- Provided material
Lemma has_ok j type c : wf c -> 0 <= type < WAKE_LOCK_TYPE_COUNT ->
  exists c' r, c_has j type c = Some (c', r) /\ wf c' /\ framed type c c' /\
  (if existsb (fun i => negb (timed c i)) (c_active c type) then c' = c /\ r = -1
   else r = longest j c (c_active c type) /\ c_active c' type = filter (fun i => 0 < left_ j c i) (c_active c type) /\
     (forall i, i ∈ c_active c' type -> timed c' i = true /\ left_ j c' i = left_ j c i)).
Proof.
  intros Hwf Ht. unfold c_has. rewrite (proj2 (Z.leb_gt _ _)) by lia.
  assert (Hu : untimed_first c (c_active c type)) by (unfold c_active; destruct (_ =? _); apply Hwf).
  destruct Hu as (a & b & Eab & Ha & Hb). destruct a as [|x a].
  - cbn [app] in Eab. assert (Ex : existsb (fun i => negb (timed c i)) (c_active c type) = false).
    { rewrite Eab. apply not_true_iff_false. rewrite existsb_exists. intros (i & Hi & Hn). rewrite <- list_elem_of_In in Hi.
      rewrite Forall_forall in Hb. by rewrite Hb in Hn. }
    rewrite Ex. destruct (has_loop_ok j type Ht b [] 0 c Hwf Eab Hb ltac:(lia)) as (c' & E & Hw & Hfr & Ea & Hs).
    exists c', (longest j c b). rewrite Eab in *. rewrite E. split_and!; try done.
    + do 2 f_equal. apply Z.max_r. clear. induction b as [|i b IH]; cbn [longest foldr]; [done|]. fold (longest j c b). lia.
    + intros i Hi. destruct (Hs i Hi) as [-> ->]. split; [|done]. rewrite Ea, app_nil_l, list_elem_of_filter in Hi. rewrite Forall_forall in Hb. apply Hb, Hi.
  - apply Forall_cons in Ha as [Hx Ha]. exists c, (-1). rewrite Eab. cbn [app c_has_loop existsb]. rewrite Hx. cbn [negb orb].
    assert (Hid : x ∈ c_all c) by (apply (active_in_all c type); rewrite Eab; left).
    destruct (move_view c x Hwf Hid) as (v & Ev & _). rewrite Ev. cbn [mbind option_bind]. unfold timed in Hx. rewrite Ev in Hx. rewrite Hx.
    unfold framed. split_and!; done.
Qed.

(** ** Suspending is not forgotten *)

Definition untimed_held (c : core) : Prop := exists i, i ∈ c_su c /\ timed c i = false.

(** Something will lead to a suspend: a lock whose holder must release it, the
    timer, or the work item. *)
Definition ready (c : core) : Prop :=
  untimed_held c \/ c_timer c <> None \/ c_su c = [] /\ c_work c = true.

(** A pending timer waits for the last of the locks. *)
Definition covered (j : Z) (c : core) : Prop :=
  forall T, c_timer c = Some T -> forall i, i ∈ c_su c -> timed c i = true /\ left_ j c i <= s32 (T - j).

Lemma existsb_untimed c : existsb (fun i => negb (timed c i)) (c_active c WAKE_LOCK_SUSPEND) = true <-> untimed_held c.
Proof.
  rewrite existsb_exists. unfold untimed_held. split; intros (i & Hi & H); exists i; rewrite list_elem_of_In in *;
    (split; [done|]); by apply negb_true_iff.
Qed.

Lemma longest_ge j c l : 0 <= longest j c l < 2 ^ 31 /\ forall i, i ∈ l -> left_ j c i <= longest j c l.
Proof.
  assert (Hr : forall i, left_ j c i < 2 ^ 31).
  { intros i. unfold left_. destruct (c_view c !! i) as [v|]; [|done]. pose proof (s32_range (v_expires v - j)) as H. unfold is_s32 in H. lia. }
  induction l as [|x l [IH1 IH2]]; cbn [longest foldr]; [split; [done|]; intros i Hi; by apply elem_of_nil in Hi|].
  fold (longest j c l). specialize (Hr x). split; [lia|]. intros i [->|Hi]%elem_of_cons; [lia|]. specialize (IH2 i Hi). lia.
Qed.

Lemma s32_timer j r : 0 <= r < 2 ^ 31 -> s32 (u32 (j + r) - j) = r.
Proof. intros. unfold s32, swrap, u32, wrap. Z.to_euclidean_division_equations; lia. Qed.

Lemma wf_rearm j x c : wf c -> wf (c_rearm j x c).
Proof. intros H. unfold c_rearm, c_set. destruct (0 <? x); destruct H; by constructor. Qed.

Lemma has_rearm j c : wf c -> exists c' r, c_has j WAKE_LOCK_SUSPEND c = Some (c', r) /\
  wf (c_rearm j r c') /\ ready (c_rearm j r c') /\ covered j (c_rearm j r c') /\ c_event (c_rearm j r c') = c_event c /\
  c_id (c_rearm j r c') = c_id c.
Proof.
  intros Hwf. destruct (has_ok j WAKE_LOCK_SUSPEND c Hwf ltac:(unfold WAKE_LOCK_SUSPEND, WAKE_LOCK_TYPE_COUNT; lia)) as (c' & r & E & Hw & (Hev & _ & _ & Hid) & H).
  exists c', r. split; [done|]. split; [by apply wf_rearm|].
  assert (Hb : c_event (c_rearm j r c') = c_event c /\ c_id (c_rearm j r c') = c_id c)
    by (unfold c_rearm, c_set; destruct (0 <? r); done).
  destruct (existsb _ _) eqn:Ex.
  - destruct H as [-> ->]. apply existsb_untimed in Ex. split; [by left|]. split; [|done]. intros T. done.
  - destruct H as (-> & Ea & Hs). change (c_active c' WAKE_LOCK_SUSPEND) with (c_su c') in *. set (r := longest j c _) in *.
    destruct (longest_ge j c (c_active c WAKE_LOCK_SUSPEND)) as [Hr Hle]. fold r in Hr, Hle. unfold c_rearm in *. destruct (Z.ltb_spec 0 r).
    + split; [by right; left|]. split; [|done]. intros T [= <-] i Hi. destruct (Hs i Hi) as [Ht El].
      change (timed (c_set _ _ _ c') i) with (timed c' i). change (left_ j (c_set _ _ _ c') i) with (left_ j c' i).
      split; [done|]. rewrite El, s32_timer by lia. apply Hle. cbn [c_set c_su] in Hi. rewrite Ea, list_elem_of_filter in Hi. tauto.
    + assert (r = 0) by lia. rewrite (proj2 (Z.eqb_eq r 0)) in * by done. split; [|split; [intros T; done|done]]. right; right. split; [|done].
      cbn [c_set c_su]. rewrite Ea.
      destruct (filter _ _) as [|x l] eqn:Ef; [done|]. assert (Hx : x ∈ filter (fun i => 0 < left_ j c i) (c_active c WAKE_LOCK_SUSPEND)) by (rewrite Ef; left).
      apply list_elem_of_filter in Hx as [H1 H2]. specialize (Hle x H2). lia.
Qed.
(** Contexts, innermost frame first: [FL c x r] has the hole on the left of [x]. *)
Inductive frame := FL (c : color) (x : Z) (r : tree) | FR (c : color) (l : tree) (x : Z).
Definition fid (f : frame) : Z := match f with FL _ x _ => x | FR _ _ x => x end.
Definition fill (f : frame) (t : tree) : tree :=
  match f with FL c x r => T c t x r | FR c l x => T c l x t end.
Fixpoint plug (k : list frame) (t : tree) : tree :=
  match k with [] => t | f :: k => plug k (fill f t) end.
Definition par (k : list frame) : Z := match k with [] => NULL | f :: _ => fid f end.
Fixpoint before (k : list frame) : list Z :=
  match k with [] => [] | FL _ _ _ :: k => before k | FR _ l x :: k => before k ++ ids l ++ [x] end.
Fixpoint after (k : list frame) : list Z :=
  match k with [] => [] | FL _ x r :: k => (x :: ids r) ++ after k | FR _ _ _ :: k => after k end.

Lemma ids_plug k t : ids (plug k t) = before k ++ ids t ++ after k.
Proof.
  revert t. induction k as [|[c x r|c l x] k IH]; intros t; cbn [plug before after].
  - by rewrite app_nil_r.
  - rewrite IH. cbn [fill ids]. by rewrite <- !app_assoc.
  - rewrite IH. cbn [fill ids]. by rewrite <- !app_assoc.
Qed.

(** An address a node can have: not NULL, a multiple of 4, 32 bits. *)
Definition node_addr (p : Z) : Prop := 0 < p < 2 ^ 32 /\ p mod 4 = 0.
#[export] Instance node_addr_dec p : Decision (node_addr p).
Proof. unfold node_addr. apply _. Defined.

(** The word that packs a parent pointer and a colour. *)
Definition pcw (p : Z) (c : color) : Z := p + cz c.
Definition okp (p : Z) : Prop := 0 <= p < 2 ^ 32 /\ p mod 4 = 0.

Lemma land_not3 w : 0 <= w < 2 ^ 32 -> Z.land w (~u 3) = w - w mod 4.
Proof. intros H. exact (land_high_mask w 2 32 ltac:(lia) H). Qed.

Lemma land_low q b : 0 <= b < 4 -> Z.land (Z.shiftl q 2) b = 0.
Proof.
  intros Hb. apply Z.bits_inj'. intros n Hn.
  rewrite Z.land_spec, Z.bits_0, Z.shiftl_spec by lia. destruct (Z.ltb_spec n 2).
  - by rewrite (Z.testbit_neg_r _ (n - 2)) by lia.
  - rewrite (Z.bits_above_log2 b n); [apply andb_false_r|lia|].
    destruct (Z.eq_dec b 0) as [->|]; [cbn; lia|]. apply Z.log2_lt_pow2; [lia|].
    apply Z.lt_le_trans with (2 ^ 2); [lia|]. apply Z.pow_le_mono_r; lia.
Qed.

Lemma lor_low p b : p mod 4 = 0 -> 0 <= b < 4 -> Z.lor p b = p + b.
Proof.
  intros Hp Hb.
  replace p with (Z.shiftl (p / 4) 2).
  2:{ rewrite Z.shiftl_mul_pow2 by lia. change (2 ^ 2) with 4. pose proof (Z.div_mod p 4). lia. }
  rewrite <- Z.lxor_lor, <- Z.add_nocarry_lxor by (by apply land_low). done.
Qed.

Lemma cz_bit c : 0 <= cz c < 2.
Proof. destruct c; cbn [cz]; unfold RB_RED, RB_BLACK; lia. Qed.

Lemma pcw_mod4 p c : p mod 4 = 0 -> (pcw p c) mod 4 = cz c.
Proof. intros. pose proof (cz_bit c). unfold pcw. Z.to_euclidean_division_equations; lia. Qed.

Lemma pcw_range p c : okp p -> 0 <= pcw p c < 2 ^ 32.
Proof. intros [? ?]. pose proof (cz_bit c). unfold pcw. Z.to_euclidean_division_equations; lia. Qed.

Lemma pcw_parent p c : okp p -> Z.land (pcw p c) (~u 3) = p.
Proof.
  intros H. rewrite land_not3 by by apply pcw_range. rewrite pcw_mod4 by apply H. unfold pcw. lia.
Qed.

Lemma land1 w : Z.land w 1 = w mod 2.
Proof. apply (Z.land_ones w 1). lia. Qed.
Lemma land3 w : Z.land w 3 = w mod 4.
Proof. apply (Z.land_ones w 2). lia. Qed.

Lemma pcw_color p c : okp p -> Z.land (pcw p c) 1 = cz c.
Proof.
  intros [? ?]. rewrite land1. pose proof (cz_bit c). unfold pcw.
  Z.to_euclidean_division_equations; lia.
Qed.

Lemma pcw_set_parent p q c : okp p -> okp q -> Z.lor (Z.land (pcw p c) 3) q = pcw q c.
Proof.
  intros [? ?] [? ?]. pose proof (cz_bit c).
  rewrite land3, pcw_mod4, Z.lor_comm, lor_low by (done || lia). done.
Qed.

Lemma land_not1 p c : okp p -> Z.land (pcw p c) (~u 1) = p.
Proof.
  intros H. pose proof (pcw_range p c H). pose proof (cz_bit c). destruct H as [? ?].
  change (~u 1) with (Z.lor (~u 3) 2). rewrite Z.land_lor_distr_r, land_not3 by done.
  rewrite pcw_mod4 by done.
  assert (Z.land (pcw p c) 2 = 0) as ->.
  { apply Z.bits_inj'. intros n Hn. rewrite Z.land_spec, Z.bits_0.
    destruct (Z.eq_dec n 1) as [->|].
    - assert (Z.testbit (pcw p c) 1 = false) as ->; [|done].
      rewrite Z.testbit_eqb by lia. unfold pcw. apply Z.eqb_neq.
      Z.to_euclidean_division_equations; lia.
    - change 2 with (2 ^ 1). rewrite Z.pow2_bits_false by lia. apply andb_false_r. }
  rewrite Z.lor_0_r. unfold pcw. lia.
Qed.

Lemma pcw_set_color p c d : okp p -> Z.lor (Z.land (pcw p c) (~u 1)) (cz d) = pcw p d.
Proof.
  intros H. rewrite land_not1 by done. pose proof (cz_bit d).
  apply lor_low; [apply H|lia].
Qed.

Lemma pcw_set_red p c : okp p -> Z.land (pcw p c) (~u 1) = pcw p Red.
Proof. intros. rewrite land_not1 by done. unfold pcw. cbn [cz]. unfold RB_RED. lia. Qed.
(* ===== verification/RbErase.v ===== *)
(** Removal from a red-black tree: the cases of the loop of [__rb_erase_color], the
    splice of a node with at most one child, the exchange with the successor and
    [rb_erase]; [rb_replace_node]. *)
From stdpp Require Import gmap.
From S2P Require Import Prelude Rbtree RbInsert.

Local Open Scope kernel_scope.

(** ** Erasure: the cases of the loop *)

Lemma erase_left_up bg s k cp t p i o e :
  reps bg s (plug k (T cp t p (T Black i o e))) -> is_red i = false -> is_red e = false ->
  exists s', rb_erase_left_black p o s = Some (inl (p, par k), s') /\
    reps bg s' (plug k (T cp t p (T Red i o e))).
Proof.
  intros H Hi He. unfold rb_erase_left_black.
  xr (at_left bg s (FR cp t p :: k) Black _ o _ H).
  xr (at_null_or_black bg s (FL Black o e :: FR cp t p :: k) i H). rewrite ?Hi, ?He. cbn [negb].
  erewrite run_bind by (erewrite run_bind by exact (at_right bg s (FR cp t p :: k) Black _ o _ H);
    exact (at_null_or_black bg s (FR Black i o :: FR cp t p :: k) e H)).
  rewrite ?Hi, ?He. cbn [negb].
  upd (at_set_red bg s (FR cp t p :: k) Black _ o _ H) as s1 H1.
  xr (at_parent bg s1 k cp _ p _ H1). by exists s1.
Qed.
(* ===== verification/BinderIndex.v ===== *)
(** Searches in the trees of the binder allocator: the descents that insert, look up and find
    the best fit. *)
From stdpp Require Import gmap sorting.
From S2P Require Import Prelude Rbtree RbInsert RbErase RbWalk RbIndex Binder.

Local Open Scope kernel_scope.

(** ** Descents *)

Lemma search_ok fuel left key kn bg s k t :
  reps bg s (plug k t) -> (forall x, x ∈ ids t -> left x = Some (kn <? key x)) ->
  (height t < fuel)%nat ->
  exists k', t = plug k' E /\ Forall (turned_at key kn) k' /\
    insert_search fuel left (par k) (link_of k) s = Some (par (k' ++ k), link_of (k' ++ k), s).
Proof.
  revert fuel k. induction t as [|c l IHl x r IHr]; intros fuel k Hs Hl Hf;
    (destruct fuel as [|fuel]; [cbn in Hf; lia|]); cbn [insert_search height] in *;
    rewrite (run_bind _ _ _ _ _ (link_of_read _ _ _ _ Hs)), (at_null _ _ _ _ Hs).
  - exists []. by split.
  - cbn [addr]. rewrite Hl by (cbn; set_solver). destruct (Z.ltb_spec kn (key x)).
    + destruct (IHl fuel (FL c x r :: k) Hs) as (k' & -> & Hk & He); [intros y Hy; apply Hl; cbn; set_solver|lia|].
      exists (k' ++ [FL c x r]). rewrite plug_app, Forall_app. split; [done|].
      split; [split; [done|]; by constructor|]. rewrite <- app_assoc. exact He.
    + destruct (IHr fuel (FR c l x :: k) Hs) as (k' & -> & Hk & He); [intros y Hy; apply Hl; cbn; set_solver|lia|].
      exists (k' ++ [FR c l x]). rewrite plug_app, Forall_app. split; [done|].
      split; [split; [done|]; by constructor|]. rewrite <- app_assoc. exact He.
Qed.

Lemma lookup_loop_ok fuel h kern bg s k t :
  reps bg s (plug k t) -> sorted_by id (ids t) -> (height t < fuel)%nat ->
  (forall x, x ∈ ids t -> x -u rb_off = x - rb_off /\ exists b, h !! (x - rb_off) = Some b /\ free b = false) ->
  lookup_loop fuel h kern (addr t) s =
    Some (if decide (kern + rb_off ∈ ids t) then kern else NULL, s).
Proof.
  revert fuel k. induction t as [|c l IHl x r IHr]; intros fuel k Hs Hsort Hf Hb;
    (destruct fuel as [|fuel]; [cbn in Hf; lia|]); cbn [lookup_loop height] in *;
    rewrite (at_null _ _ _ _ Hs).
  - rewrite decide_False; [done|]. cbn. set_solver.
  - cbn [addr]. destruct (Hb x) as (Hx & b & Hh & Hfree); [cbn; set_solver|]. rewrite Hx, Hh, Hfree.
    destruct (sorted_node id _ _ _ _ _ eq_refl Hsort) as (Hsl & Hsr & Hl & Hr). unfold id in Hl, Hr.
    pose proof (rs_nodup _ _ _ Hs) as Hn. rewrite ids_plug in Hn. cbn [ids] in Hn.
    assert (Hxl : (x ∉ ids l) /\ (x ∉ ids r)) by (nodup; set_solver). clear Hn. destruct Hxl as [Hxl Hxr].
    destruct (Z.ltb_spec kern (x - rb_off)); [|destruct (Z.ltb_spec (x - rb_off) kern)].
    + rewrite (run_bind _ _ _ _ _ (at_left _ _ _ _ _ _ _ Hs)).
      rewrite (IHl fuel (FL c x r :: k) Hs Hsl); [|lia|intros; apply Hb; cbn; set_solver].
      do 2 f_equal. apply decide_ext. cbn [ids]. rewrite elem_of_app, elem_of_cons.
      split; [tauto|]. intros [?|[?|Hin]]; [done|lia|]. specialize (Hr _ Hin). lia.
    + rewrite (run_bind _ _ _ _ _ (at_right _ _ _ _ _ _ _ Hs)).
      rewrite (IHr fuel (FR c l x :: k) Hs Hsr); [|lia|intros; apply Hb; cbn; set_solver].
      do 2 f_equal. apply decide_ext. cbn [ids]. rewrite elem_of_app, elem_of_cons.
      split; [tauto|]. intros [Hin|[?|?]]; [|lia|done]. specialize (Hl _ Hin). lia.
    + rewrite decide_True; [|cbn [ids]; rewrite elem_of_app, elem_of_cons; right; left; lia].
      unfold mret, M_ret. do 2 f_equal. lia.
Qed.

(** The outcome of a best-fit search among [l], starting from the candidate [bf]. *)
Definition best_fit_of (key : Z -> Z) (size bf : Z) (l : list Z) (b n : Z) : Prop :=
  (n <> NULL /\ b = n /\ n ∈ l /\ key n = size) \/
  (n = NULL /\ ((b = bf /\ forall x, x ∈ l -> key x < size) \/
     (b ∈ l /\ size < key b /\ forall y, y ∈ l -> size <= key y -> key b <= key y))).

Lemma best_fit_ok fuel p size key bf bg s k t :
  reps bg s (plug k t) -> sorted_by key (ids t) -> (height t < fuel)%nat ->
  (forall x, x ∈ ids t -> (b ← hdr p !! (x -u rb_off); if negb (free b) then None
     else binder_buffer_size p (x -u rb_off)) = Some (key x)) ->
  exists b n, best_fit_loop fuel p size (addr t) bf s = Some (b, n, s) /\
    best_fit_of key size bf (ids t) b n.
Proof.
  revert fuel k bf. induction t as [|c l IHl x r IHr]; intros fuel k bf Hs Hsort Hf Hb;
    (destruct fuel as [|fuel]; [cbn in Hf; lia|]); cbn [best_fit_loop height] in *;
    rewrite (at_null _ _ _ _ Hs).
  - exists bf, (addr E). split; [done|]. right. split; [done|]. left. set_solver.
  - cbn [addr]. rewrite (Hb x) by (cbn; set_solver).
    destruct (sorted_node key _ _ _ _ _ eq_refl Hsort) as (Hsl & Hsr & Hl & Hr).
    destruct (Z.ltb_spec size (key x)); [|destruct (Z.ltb_spec (key x) size)].
    + rewrite (run_bind _ _ _ _ _ (at_left _ _ _ _ _ _ _ Hs)).
      destruct (IHl fuel (FL c x r :: k) x Hs Hsl) as (b & n & -> & Hbn); [lia|intros; apply Hb; cbn; set_solver|].
      exists b, n. split; [done|]. destruct Hbn as [Hbn|(Hn & [[-> Hlt]|(Hin & Hgt & Hmin)])].
      * left. cbn [ids]. set_solver.
      * right. split; [done|]. right. cbn [ids]. split; [set_solver|]. split; [done|].
        intros y [Hy|[->|Hy]%elem_of_cons]%elem_of_app Hsz; [specialize (Hlt y Hy); lia|lia|by apply Hr].
      * right. split; [done|]. right. cbn [ids]. split; [set_solver|]. split; [done|].
        intros y [Hy|[->|Hy]%elem_of_cons]%elem_of_app Hsz; [by apply Hmin|by apply Hl|].
        specialize (Hl b Hin). specialize (Hr y Hy). lia.
    + rewrite (run_bind _ _ _ _ _ (at_right _ _ _ _ _ _ _ Hs)).
      destruct (IHr fuel (FR c l x :: k) bf Hs Hsr) as (b & n & -> & Hbn); [lia|intros; apply Hb; cbn; set_solver|].
      exists b, n. split; [done|]. destruct Hbn as [Hbn|(Hn & [[-> Hlt]|(Hin & Hgt & Hmin)])].
      * left. cbn [ids]. set_solver.
      * right. split; [done|]. left. split; [done|]. cbn [ids].
        intros y [Hy|[->|Hy]%elem_of_cons]%elem_of_app; [specialize (Hl y Hy); lia|lia|by apply Hlt].
      * right. split; [done|]. right. cbn [ids]. split; [set_solver|]. split; [done|].
        intros y [Hy|[->|Hy]%elem_of_cons]%elem_of_app Hsz; [specialize (Hl y Hy); lia|lia|by apply Hmin].
    + exists x, x. split; [done|]. left. split; [exact (at_nonnull _ _ _ _ _ _ _ Hs)|].
      split; [done|]. cbn [ids]. split; [set_solver|lia].
Qed.

(** Inserting a node with the key [key x]. *)
Lemma index_insert m root S key x left :
  index m root S key -> x ∉ S -> node_addr x -> is_Some (m !! x) ->
  (forall y, y ∈ S -> left y = Some (key x <? key y)) ->
  exists s', (l ← insert_search RB_FUEL left NULL LinkRoot;
      let '(parent, link) := l in rb_link_node x parent link;; rb_insert_color RB_FUEL x)
      (RbState m root) = Some (tt, s') /\
    index (rb_mem s') (rb_root s') ({[x]} ∪ S) key /\
    (forall y, y ∉ {[x]} ∪ S -> rb_mem s' !! y = m !! y) /\
    (forall y, is_Some (m !! y) -> is_Some (rb_mem s' !! y)).
Proof.
  intros (t & Hs & Hi & HS & Hsort & Hf)%index_reps Hx Hxa Hm Hl.
  pose proof (rb_fuel_depth t RB_FUEL [] t Hi eq_refl Hf) as Hh. cbn [length] in Hh.
  destruct (search_ok RB_FUEL left key (key x) m _ [] t Hs) as (k & -> & Hk & He);
    [intros y Hy; by apply Hl, HS|lia|].
  rewrite app_nil_r in He. cbn [par link_of] in He. rewrite (run_bind _ _ _ _ _ He). by apply index_place.
Qed.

- Task item
Your output is to be the lines of the listing, exact and complete, starting at the first and ending with the line that contains "(** ** Suspending is not forgotten *)".

- Task result
Lemma has_ok j type c : wf c -> 0 <= type < WAKE_LOCK_TYPE_COUNT ->
  exists c' r, c_has j type c = Some (c', r) /\ wf c' /\ framed type c c' /\
  (if existsb (fun i => negb (timed c i)) (c_active c type) then c' = c /\ r = -1
   else r = longest j c (c_active c type) /\ c_active c' type = filter (fun i => 0 < left_ j c i) (c_active c type) /\
     (forall i, i ∈ c_active c' type -> timed c' i = true /\ left_ j c' i = left_ j c i)).
Proof.
  intros Hwf Ht. unfold c_has. rewrite (proj2 (Z.leb_gt _ _)) by lia.
  assert (Hu : untimed_first c (c_active c type)) by (unfold c_active; destruct (_ =? _); apply Hwf).
  destruct Hu as (a & b & Eab & Ha & Hb). destruct a as [|x a].
  - cbn [app] in Eab. assert (Ex : existsb (fun i => negb (timed c i)) (c_active c type) = false).
    { rewrite Eab. apply not_true_iff_false. rewrite existsb_exists. intros (i & Hi & Hn). rewrite <- list_elem_of_In in Hi.
      rewrite Forall_forall in Hb. by rewrite Hb in Hn. }
    rewrite Ex. destruct (has_loop_ok j type Ht b [] 0 c Hwf Eab Hb ltac:(lia)) as (c' & E & Hw & Hfr & Ea & Hs).
    exists c', (longest j c b). rewrite Eab in *. rewrite E. split_and!; try done.
    + do 2 f_equal. apply Z.max_r. clear. induction b as [|i b IH]; cbn [longest foldr]; [done|]. fold (longest j c b). lia.
    + intros i Hi. destruct (Hs i Hi) as [-> ->]. split; [|done]. rewrite Ea, app_nil_l, list_elem_of_filter in Hi. rewrite Forall_forall in Hb. apply Hb, Hi.
  - apply Forall_cons in Ha as [Hx Ha]. exists c, (-1). rewrite Eab. cbn [app c_has_loop existsb]. rewrite Hx. cbn [negb orb].
    assert (Hid : x ∈ c_all c) by (apply (active_in_all c type); rewrite Eab; left).
    destruct (move_view c x Hwf Hid) as (v & Ev & _). rewrite Ev. cbn [mbind option_bind]. unfold timed in Hx. rewrite Ev in Hx. rewrite Hx.
    unfold framed. split_and!; done.
Qed.

(** ** Suspending is not forgotten *)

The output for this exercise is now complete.